**Assigned task**
Return the data below in full, matching every line exactly.

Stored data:

(* ===== verification/ServersProps.v ===== *)
(** * ServersProps: what the choice of a server guarantees

    Theorems about [PickServer] of file Servers: the server returned meets the
    request, whether it came from the API or from the cached list, and the exact
    condition under which the call panics. *)

From stdpp Require Import base option list strings gmap.
From Stdlib Require Import ZArith Ascii Lia.
From S2P Require Import Prelude GoLib Config Servers.
Set Warnings "-clear-no-such-hyp".

Open Scope Z_scope.
Open Scope go_scope.

(** ** What is asked for

    The request of the user and what the API is asked, stated without the functions
    of the program; [s] is a server. *)

Definition offers (technology : ServerTechnology) (s : Server) : Prop :=
  srv_Status s = "online" /\
  exists entry, entry ∈ srv_Technologies s /\ te_ID entry = technology /\ te_Status entry = "online".

(** The server can be used with the technology and the protocol: UDP is 1, TCP 2. *)
Definition connectable (tech : Technology) (protocol : Z) (s : Server) : Prop :=
  match tech with
  | NORDLYNX => offers WireguardTech s
  | OPENVPN => protocol = 1 /\ (offers OpenVPNUDP s \/ offers OpenVPNUDPObfuscated s) \/
               protocol = 2 /\ (offers OpenVPNTCP s \/ offers OpenVPNTCPObfuscated s)
  | UNKNOWN_TECHNOLOGY => False
  end.

Definition obfuscates (s : Server) : Prop := offers OpenVPNUDPObfuscated s /\ offers OpenVPNTCPObfuscated s.






(** Texts that differ in case only. *)
Definition same_text (a b : string) : Prop := str_lower a = str_lower b.

(** The place a text names: a country by its name or code, or a city by its name, with
    or without its country. *)
Inductive place_named (countries : list Country) (text : string) : ServerTag -> Prop :=
| names_country country :
    country ∈ countries ->
    same_text text (SnakeCase (co_Name country)) \/ same_text text (SnakeCase (co_Code country)) ->
    place_named countries text (mkServerTag ServerByCountry (co_ID country))
| names_city country city :
    country ∈ countries -> city ∈ co_Cities country ->
    same_text text (SnakeCase (city_Name city)) \/
    same_text text (SnakeCase (co_Name country) +:+ " " +:+ SnakeCase (city_Name city)) \/
    same_text text (SnakeCase (co_Code country) +:+ " " +:+ SnakeCase (city_Name city)) ->
    place_named countries text (mkServerTag ServerByCity (city_ID city)).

**Response box**
(* ===== verification/ServersProps.v ===== *)
(** * ServersProps: what the choice of a server guarantees

    Theorems about [PickServer] of file Servers: the server returned meets the
    request, whether it came from the API or from the cached list, and the exact
    condition under which the call panics. *)

From stdpp Require Import base option list strings gmap.
From Stdlib Require Import ZArith Ascii Lia.
From S2P Require Import Prelude GoLib Config Servers.
Set Warnings "-clear-no-such-hyp".

Open Scope Z_scope.
Open Scope go_scope.

(** ** What is asked for

    The request of the user and what the API is asked, stated without the functions
    of the program; [s] is a server. *)

Definition offers (technology : ServerTechnology) (s : Server) : Prop :=
  srv_Status s = "online" /\
  exists entry, entry ∈ srv_Technologies s /\ te_ID entry = technology /\ te_Status entry = "online".

(** The server can be used with the technology and the protocol: UDP is 1, TCP 2. *)
Definition connectable (tech : Technology) (protocol : Z) (s : Server) : Prop :=
  match tech with
  | NORDLYNX => offers WireguardTech s
  | OPENVPN => protocol = 1 /\ (offers OpenVPNUDP s \/ offers OpenVPNUDPObfuscated s) \/
               protocol = 2 /\ (offers OpenVPNTCP s \/ offers OpenVPNTCPObfuscated s)
  | UNKNOWN_TECHNOLOGY => False
  end.

Definition obfuscates (s : Server) : Prop := offers OpenVPNUDPObfuscated s /\ offers OpenVPNTCPObfuscated s.






(** Texts that differ in case only. *)
Definition same_text (a b : string) : Prop := str_lower a = str_lower b.

(** The place a text names: a country by its name or code, or a city by its name, with
    or without its country. *)
Inductive place_named (countries : list Country) (text : string) : ServerTag -> Prop :=
| names_country country :
    country ∈ countries ->
    same_text text (SnakeCase (co_Name country)) \/ same_text text (SnakeCase (co_Code country)) ->
    place_named countries text (mkServerTag ServerByCountry (co_ID country))
| names_city country city :
    country ∈ countries -> city ∈ co_Cities country ->
    same_text text (SnakeCase (city_Name city)) \/
    same_text text (SnakeCase (co_Name country) +:+ " " +:+ SnakeCase (city_Name city)) \/
    same_text text (SnakeCase (co_Code country) +:+ " " +:+ SnakeCase (city_Name city)) ->
    place_named countries text (mkServerTag ServerByCity (city_ID city)).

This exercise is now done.